Exercise directions: Could you restate the data word for word?

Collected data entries
(** * react-native-healthkit: workout effort scores and workout routes

    A shallow embedding of
    - [src/utils/workoutEffort.ts] (module [WorkoutEffort]),
    - [ios/WorkoutProxy.swift] (modules [EffortScore], [Routes], [Plans],
      [Accessors] and [SaveRoute]), and
    - the handler of [examples/WorkoutEffortExample.tsx] (module [Example]),
    followed by the properties of the specification that concern them and
    by further properties of the code.

    Conventions.  A JavaScript [number] and a Swift [Double] are the same
    IEEE-754 values; they are embedded as [number]: a finite value is a
    rational, next to NaN and the two infinities.  Every finite double is a
    rational, so a statement proved for all [number]s holds for all doubles.
    Code that talks to the native side or to the health store is written in
    a state-and-exception monad that also records the calls it makes. *)

From Stdlib Require Import QArith ZArith String List Bool Lia.
Import ListNotations.

Set Implicit Arguments.

(* ================================================================== *)
(** ** Numbers *)

Module Num.

Inductive number : Type :=
| Finite (q : Q)
| NaN
| PosInf
| NegInf.

Definition ofZ (z : Z) : number := Finite (inject_Z z).

(** [a <= b] on doubles: false as soon as one side is NaN. *)
Definition leb (a b : number) : bool :=
  match a, b with
  | NaN, _ | _, NaN => false
  | NegInf, _ => true
  | _, PosInf => true
  | Finite x, Finite y => Qle_bool x y
  | _, _ => false
  end.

Result for this exercise:
(** * react-native-healthkit: workout effort scores and workout routes

    A shallow embedding of
    - [src/utils/workoutEffort.ts] (module [WorkoutEffort]),
    - [ios/WorkoutProxy.swift] (modules [EffortScore], [Routes], [Plans],
      [Accessors] and [SaveRoute]), and
    - the handler of [examples/WorkoutEffortExample.tsx] (module [Example]),
    followed by the properties of the specification that concern them and
    by further properties of the code.

    Conventions.  A JavaScript [number] and a Swift [Double] are the same
    IEEE-754 values; they are embedded as [number]: a finite value is a
    rational, next to NaN and the two infinities.  Every finite double is a
    rational, so a statement proved for all [number]s holds for all doubles.
    Code that talks to the native side or to the health store is written in
    a state-and-exception monad that also records the calls it makes. *)

From Stdlib Require Import QArith ZArith String List Bool Lia.
Import ListNotations.

Set Implicit Arguments.

(* ================================================================== *)
(** ** Numbers *)

Module Num.

Inductive number : Type :=
| Finite (q : Q)
| NaN
| PosInf
| NegInf.

Definition ofZ (z : Z) : number := Finite (inject_Z z).

(** [a <= b] on doubles: false as soon as one side is NaN. *)
Definition leb (a b : number) : bool :=
  match a, b with
  | NaN, _ | _, NaN => false
  | NegInf, _ => true
  | _, PosInf => true
  | Finite x, Finite y => Qle_bool x y
  | _, _ => false
  end.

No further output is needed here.